> EXERCISE BRIEF
Copy out the lines of the listing from the one containing "case_bool_decide; [ done" onward, through the last, without altering any.
::::::::::
Lemma WriteChunk_fec r q d :
  act = true → server_ok r → pay q = Some d → held r q = false →
  ∃ r', WriteChunk q d r = Some (true, r') ∧ server_ok r' ∧
    ∀ x, held r' x = true ↔ gains (held r) q x.
Proof.
  intros Ha Hok Hd Hn. pose proof (wire_payload_range q d Hd) as Hq.
  pose proof (fecActive_ok r Hok) as Hf. destruct Hok as [Hst Hgr Hcl]. specialize (Hgr Ha).
  pose proof (so_total r Hst) as Ht. unfold WriteChunk.
  replace (_ || _) with false by lia. rewrite held_got, Hn, Hf, Ha by lia.
  destruct (Ingest_ok (held r) (fr_fec r) q d Ha Hgr Hn Hd) as (rec & f' & -> & Hrec). cbv zeta.
  set (r0 := r <| fr_fec := f' |>).
  assert (Hst0 : stored_ok r0) by (destruct Hst; by split).
  assert (∃ r1, mbind (fun r => write_recovered rec (mark_chunk q r) ≫= fun r => Some (true, r))
      (if negb (q mod (FECGroupSize + 1) =? FECGroupSize)
       then count_data <$> writeToBufferAt (chunk_data_idx q) d r0 else Some r0)
      = (write_recovered rec r1 ≫= fun r => Some (true, r)) ∧
      stored_ok r1 ∧ (∀ x, held r1 x = plus (held r) q x) ∧ fr_fec r1 = f') as (r1 & E1 & Hst1 & Hh1 & Hf1).
  { change (FECGroupSize + 1) with 8. change FECGroupSize with 7.
    destruct (negb (q mod 8 =? 7)) eqn:E7.
    - destruct (stored_data r0 q d d Hst0 Hd Hn) as (buf' & E & Hs' & Hh' & Hf').
      { apply padded_refl. by eapply wire_payload_length. } { unfold carries_data. by rewrite Ha, E7. }
      unfold data_place in E. rewrite Ha in E. rewrite E. cbn. eexists. split; [ reflexivity | ].
      split; [ exact Hs' | ]. split; [ exact Hh' | exact Hf' ].
    - destruct (stored_parity r0 q d Hst0 Hd Hn) as [Hs' Hh'].
      { unfold carries_data. by rewrite Ha, E7. }
      exists (mark_chunk q r0). split; [ done | ]. split; [ done | ]. split; [ done | done ]. }
  change (∃ r', mbind (fun r => write_recovered rec (mark_chunk q r) ≫= fun r => Some (true, r))
      (if negb (q mod (FECGroupSize + 1) =? FECGroupSize)
       then count_data <$> writeToBufferAt (chunk_data_idx q) d r0 else Some r0) = Some (true, r') ∧
    server_ok r' ∧ ∀ x, held r' x = true ↔ gains (held r) q x).
  rewrite E1. clear E1.
  destruct rec as [rc | ].
  - destruct Hrec as (p & HG & Hnm & Hom & Hp & Hpad & Hgr').
    destruct (write_recovered_ok r1 rc p Ha Hst1) as (r2 & -> & Hst2 & Hh2 & Hf2); try done.
    { by rewrite Hh1. } { apply Hom. }
    exists r2. split; [ done | ]. assert (Hh : ∀ x, held r2 x = plus (plus (held r) q) (rec_Seq rc) x).
    { intros x. rewrite Hh2. unfold plus at 1. by rewrite Hh1. }
    assert (Hin : ∀ x, x / 8 = q / 8 → held r2 x = true).
    { intros x Hx. rewrite Hh. apply plus_true. destruct (Z.eq_dec x (rec_Seq rc)); [ by right | left ].
      destruct Hom as [_ Hom]. replace x with (8 * (rec_Seq rc / 8) + x mod 8) by lia.
      apply Hom; lia. }
    apply (server_step r r2 q f'); try done; [ by rewrite Hf2 | by eapply groups_ok_ext | ..].
    + intros x Hx. rewrite Hh. unfold plus. replace (x =? q) with false by (symmetry; apply Z.eqb_neq; by intros ->).
      replace (x =? rec_Seq rc) with false by (symmetry; apply Z.eqb_neq; intros ->; by destruct Hx).
      by rewrite !orb_false_r.
    + intros x Hx. rewrite Hin by done. split; [ intros _ | done ].
      destruct (plus (held r) q x) eqn:E; [ apply plus_true in E as [? | ?]; [ by left | by right; left ] | ].
      right; right. assert (x = rec_Seq rc) as -> by (specialize (Hin x Hx); rewrite Hh in Hin;
        apply plus_true in Hin as [Hin | ?]; [ congruence | done ]).
      split; [ by eapply wire_payload_range | ]. by apply repaired_others.
    + intros x Hx _. by apply Hin.
  - destruct Hrec as [Hgr' Hin]. exists r1. split; [ done | ].
    apply (server_step r r1 q f'); try done; [ by eapply groups_ok_ext | ..].
    + intros x Hx. rewrite Hh1. unfold plus. replace (x =? q) with false by (symmetry; apply Z.eqb_neq; by intros ->).
      by rewrite orb_false_r.
    + intros x Hx. rewrite Hh1, plus_true. unfold gains. split; [ tauto | ].
      intros [? | [? | [_ Hr]]]; [ by left | by right | ]. apply plus_true, Hin; [ done | ].
      by apply repaired_others in Hr as [_ ?].
    + intros x Hx [H7 Ho]. rewrite Hh1. apply Hin; [ done | ]. split; [ done | ]. intros k Hk Hne.
      rewrite <- Hh1. by apply Ho.
Qed.
(** *** The session as a whole *)

(** Both halves of the server's state: what the [SelectiveRepeat] has
    received, the reassembler has. *)
Record session_ok (r : FileReassembler) (sr : CloudSR) : Prop := {
  sn_sr : sr_ok sr;
  sn_total : sr_totalChunks sr = fr_ChunkCount r;
  sn_bitmap : Z.of_nat (length (fr_Bitmap r)) = (fr_ChunkCount r + 7) / 8;
  sn_held : ∀ q, isReceived q sr = true → held r q = true
}.

Lemma session_start count window sid name size crc fs r sr :
  0 <= count → NewFileReassembler sid name size count crc fs = Some r →
  StartSession count (NewSelectiveRepeat window) = Some sr →
  session_ok r sr ∧ sr_windowSize sr = window.
Proof.
  intros Hc Hr Hs. pose proof Hs as Hs'. destruct (StartSession_ok count window sr Hc Hs) as (Hok & Ht & Hn).
  unfold StartSession in Hs'. destruct (make_bytes _); [ | done ]. injection Hs' as <-.
  unfold NewFileReassembler in Hr. destruct (make_bytes size); [ | done ]. cbn in Hr.
  unfold make_bytes in Hr. rewrite Z.quot_div_nonneg in Hr by lia.
  replace ((count + 7) / 8 <? 0) with false in Hr by lia. injection Hr as <-.
  split; [ | done ]. split; [ done | done | | ].
  - cbn. rewrite length_replicate. lia.
  - intros q. by rewrite Hn.
Qed.

(** What one event does: nothing is forgotten, a chunk that was recovered and
    not received stays so, and what is asked for is missing and near the base. *)
Definition asks_near (sr : CloudSR) (asked : list Z) : Prop :=
  Forall (fun s => isReceived s sr = false ∧
            sr_expectedBase sr <= s < sr_expectedBase sr + 64 ∧ s < sr_totalChunks sr) asked.

Lemma first_due_near now cooldown n ahead sr :
  ahead <= 64 → asks_near sr (first_due now cooldown n ahead sr).
Proof.
  intros Ha. apply Forall_forall. intros s Hs. unfold first_due in Hs.
  apply list_elem_of_lookup in Hs as [i [Hi _]%lookup_take_Some].
  apply list_elem_of_lookup_2, list_elem_of_In, filter_In in Hi as [Hs Hd].
  apply list_elem_of_In, elem_of_seqZ in Hs.
  unfold due in Hd. apply andb_true_iff in Hd as [Hd%negb_true_iff _]. split; [ done | lia ].
Qed.
(** [None]: the search for a free name never ends ([Save_diverges]). *)
Definition Save (TrimSpace : GoString → GoString) (d : Disk) (sessionID filename senderID : GoString)
    : option SaveResult :=
  if dk_mkdir d then
    name ← save_name TrimSpace (dir_stat (dk_names d)) (S (size (dk_names d))) sessionID filename senderID;
    Some (if dk_write d then Saved name else SaveFailed)
  else Some SaveFailed.

(** ** No file is overwritten and the search ends *)

Lemma fmt_int_value i : 0 <= i → (span_digits (fmt_int i) 0).1 = i.
Proof.
  intros Hi. unfold fmt_int. replace (i <? 0) with false by lia.
  pose proof (Z.log2_nonneg i). rewrite <- (app_nil_r (dec_digits _ _ _)), span_digits_dec; [ cbn; lia | | lia | done ].
  split; [ done | ]. rewrite Nat2Z.inj_succ, Z2Nat.id by done.
  destruct (decide (i = 0)) as [-> | Hne]; [ done | ].
  apply Z.lt_le_trans with (2 ^ Z.succ (Z.log2 i)); [ apply Z.log2_spec; lia | ].
  apply Z.pow_le_mono_l. lia.
Qed.

Lemma candidate_inj stem ext i j : 0 <= i → 0 <= j → candidate stem ext i = candidate stem ext j → i = j.
Proof.
  intros Hi Hj E. unfold candidate in E. apply app_inv_head, app_inv_head, app_inv_tail in E.
  by rewrite <- (fmt_int_value i), <- (fmt_int_value j), E.
Qed.

Lemma fmt_int_digits i : 0 <= i → Forall (fun c => 48 <= c <= 57) (fmt_int i).
Proof.
  intros Hi. unfold fmt_int. replace (i <? 0) with false by lia.
  generalize (S (Z.to_nat (Z.log2 i))) as fuel. revert i Hi.
  intros i Hi fuel. revert i Hi. induction fuel as [ | fuel IH ]; intros i Hi; cbn [dec_digits]; [ constructor | ].
  destruct (i / 10 =? 0); [ by repeat constructor; lia | ].
  rewrite dec_digits_app. apply Forall_app. split; [ apply IH; lia | repeat constructor; lia ].
Qed.

(** [Base] gives a name without a slash, or the slash alone. *)
Lemma last_element_plain r acc : slash ∉ acc → slash ∉ last_element r acc.
Proof.
  revert acc. induction r as [ | c r IH ]; intros acc Ha; cbn [last_element]; [ done | ].
  destruct (c =? slash) eqn:E; [ done | ]. apply IH. rewrite elem_of_cons. apply Z.eqb_neq in E. naive_solver.
Qed.

Lemma Base_plain path : Base path = str "/" ∨ slash ∉ Base path.
Proof.
  unfold Base. destruct path as [ | c path ]; [ right | ].
  - change (str ".") with [46]. rewrite list_elem_of_singleton. done.
  - pose proof (last_element_plain (strip_slashes (reverse (c :: path))) [] (not_elem_of_nil _)) as H.
    destruct (last_element _ _); [ by left | by right ].
Qed.

Lemma no_slash l : forallb (fun c => negb (c =? slash)) l = true → slash ∉ l.
Proof.
  intros H Hin. rewrite forallb_forall in H. specialize (H slash ltac:(by apply list_elem_of_In)). done.
Qed.

Lemma baseName_plain trim sid filename sender :
  slash ∉ sid → slash ∉ baseName trim sid filename sender ∧ 95 ∈ baseName trim sid filename sender.
Proof.
  intros Hs. unfold baseName. split.
  - rewrite !elem_of_app. intros [H | [H | H]]; [ revert H | revert H; by apply no_slash | revert H ].
    + unfold safe_sender. destruct (Base_plain (trim sender)) as [-> | Hp]; [ by apply no_slash | ].
      case_match; [ by apply no_slash | done ].
    + unfold safe_filename. destruct (Base_plain filename) as [-> | Hp].
      * rewrite (bool_decide_true (str "/" = str "/")) by done. rewrite orb_true_r, !elem_of_app.
        intros [H | [H | H]]; [ | done | ]; revert H; by apply no_slash.
      * case_match; [ | done ]. rewrite !elem_of_app.
        intros [H' | [H' | H']]; [ | done | ]; revert H'; by apply no_slash.
  - rewrite !elem_of_app. right. left. change (str "_") with [95]. by apply list_elem_of_singleton.
Qed.

Lemma split_ext_app r acc stem ext :
  split_ext r acc = Some (stem, ext) → reverse r ++ acc = stem ++ ext.
Proof.
  revert acc. induction r as [ | c r IH ]; intros acc; cbn [split_ext]; [ done | ].
  destruct (c =? slash); [ done | ]. rewrite reverse_cons, <- app_assoc. destruct (c =? 46).
  - intros [= <- <-]. done.
  - apply IH.
Qed.

Lemma stem_ext_app name : (stem_ext name).1 ++ (stem_ext name).2 = name.
Proof.
  unfold stem_ext. destruct (split_ext (reverse name) []) as [[stem ext] | ] eqn:E; cbn.
  - apply split_ext_app in E. by rewrite reverse_involutive, app_nil_r in E.
  - by rewrite app_nil_r.
Qed.

(** The search ends on a free name, or every candidate tried is taken or too
    long. *)
Lemma find_free_cases fs stem ext fuel i :
  match find_free (dir_stat fs) fuel stem ext i with
  | Some name => name ∉ fs ∧ ∃ j, i <= j ∧ name = candidate stem ext j
  | None => ∀ j, i <= j < i + Z.of_nat fuel → dir_stat fs (candidate stem ext j) ≠ StatNotExist
  end.
Proof.
  revert i. induction fuel as [ | fuel IH ]; intros i; cbn [find_free]; [ intros; lia | ].
  destruct (dir_stat fs (candidate stem ext i)) eqn:E.
  2: { split; [ | by exists i ]. unfold dir_stat in E. by case_bool_decide. }
  all: specialize (IH (i + 1)); destruct (find_free _ _ _ _ _) as [name | ];
    [ destruct IH as (Hn & j & Hj & ->); split; [ done | exists j; split; [ lia | done ] ]
    | intros j Hj; destruct (decide (j = i)) as [-> | Hne]; [ congruence | apply IH; lia ] ].
Qed.

(** Taken candidates are distinct, so there are no more of them than names. *)
Lemma candidates_bound fs stem ext n :
  (∀ j, 1 <= j < 1 + Z.of_nat n → candidate stem ext j ∈ (fs : gset GoString)) → (n <= size fs)%nat.
Proof.
  intros Hall. set (l := candidate stem ext <$> seqZ 1 (Z.of_nat n)).
  assert (Hnd : NoDup l).
  { apply NoDup_fmap_2_strong; [ | apply NoDup_seqZ ].
    intros i j Hi%elem_of_seqZ Hj%elem_of_seqZ. apply candidate_inj; lia. }
  assert (Hsub : (list_to_set l : gset GoString) ⊆ fs).
  { intros x Hx. apply elem_of_list_to_set, list_elem_of_fmap in Hx as (j & -> & Hj%elem_of_seqZ).
    apply Hall. lia. }
  apply subseteq_size in Hsub. rewrite size_list_to_set in Hsub by done.
  unfold l in Hsub. rewrite length_fmap, length_seqZ, Nat2Z.id in Hsub. done.
Qed.

Lemma candidate_length stem ext j :
  0 <= j < 10 ^ 20 → (length (candidate stem ext j) <= length stem + length ext + 21)%nat.
Proof.
  intros Hj. unfold candidate, fmt_int. rewrite !length_app. replace (j <? 0) with false by lia.
  pose proof (length_dec_digits_bound (S (Z.to_nat (Z.log2 j))) 20 j ltac:(lia) ltac:(lia)).
  change (length (str "_")) with 1%nat. lia.
Qed.

Lemma candidate_plain base j :
  0 <= j → slash ∉ base → let '(stem, ext) := stem_ext base in
  slash ∉ candidate stem ext j ∧ 95 ∈ candidate stem ext j.
Proof.
  intros Hj Hb. pose proof (stem_ext_app base) as E. destruct (stem_ext base) as [stem ext]. cbn in E.
  subst base. rewrite elem_of_app in Hb. unfold candidate. split.
  - rewrite !elem_of_app. intros [H | [H | [H | H]]]; [ tauto | revert H; by apply no_slash | | tauto ].
    pose proof (fmt_int_digits j Hj) as Hd. rewrite Forall_forall in Hd. specialize (Hd _ H). unfold slash in Hd. lia.
  - rewrite !elem_of_app. right. left. change (str "_") with [95]. by apply list_elem_of_singleton.
Qed.

(** The name a call is given, for any fuel above the names in the directory. *)
Lemma save_name_ok (TrimSpace : GoString → GoString) (fs : gset GoString) sessionID filename senderID fuel :
  slash ∉ sessionID →
  let base := baseName TrimSpace sessionID filename senderID in
  (length base <= 234)%nat → Z.of_nat (size fs) + 1 < 10 ^ 20 → (size fs < fuel)%nat →
  ∃ name, save_name TrimSpace (dir_stat fs) fuel sessionID filename senderID = Some name ∧
    name ∉ fs ∧ slash ∉ name ∧ name ≠ str "." ∧ name ≠ str ".." ∧ (base ∉ fs → name = base).
Proof.
  intros Hs base Hlen Hsize Hfuel.
  destruct (baseName_plain TrimSpace sessionID filename senderID Hs) as [Hb Hu]. fold base in Hb, Hu.
  assert (Hdots : ∀ name : GoString, 95 ∈ name → name ≠ str "." ∧ name ≠ str "..").
  { intros name Hn. split; intros ->; revert Hn; change (str ".") with [46]; change (str "..") with [46; 46];
      rewrite !elem_of_cons, elem_of_nil; lia. }
  unfold save_name. fold base. unfold dir_stat at 1. case_bool_decide as Hin.
  - destruct (stem_ext base) as [stem ext] eqn:Es.
    pose proof (stem_ext_app base) as Ea. rewrite Es in Ea. cbn in Ea.
    assert (Hl : (length stem + length ext <= 234)%nat) by (rewrite <- length_app, Ea; done).
    pose proof (find_free_cases fs stem ext fuel 1) as H. destruct (find_free _ _ _ _ _) as [name | ].
    + destruct H as (Hfree & j & Hj & ->). exists (candidate stem ext j).
      pose proof (candidate_plain base j ltac:(lia) Hb) as Hp. rewrite Es in Hp. destruct Hp as [Hp Hp'].
      destruct (Hdots _ Hp'). split_and!; done.
    + exfalso. enough (S (size fs) <= size fs)%nat by lia. apply (candidates_bound fs stem ext).
      intros j Hj. specialize (H j ltac:(lia)).
      pose proof (candidate_length stem ext j ltac:(lia)) as Hc. unfold dir_stat, NAME_MAX in H.
      case_bool_decide; [ done | ]. destruct (_ <? _)%nat eqn:E; [ apply Nat.ltb_lt in E; lia | done ].
  - destruct (Hdots _ Hu). exists base. destruct (_ <? _)%nat; by split_and!.
Qed.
::::::::::
> ANSWER SPACE
      case_bool_decide; [ done | ]. destruct (_ <? _)%nat eqn:E; [ apply Nat.ltb_lt in E; lia | done ].
  - destruct (Hdots _ Hu). exists base. destruct (_ <? _)%nat; by split_and!.
Qed.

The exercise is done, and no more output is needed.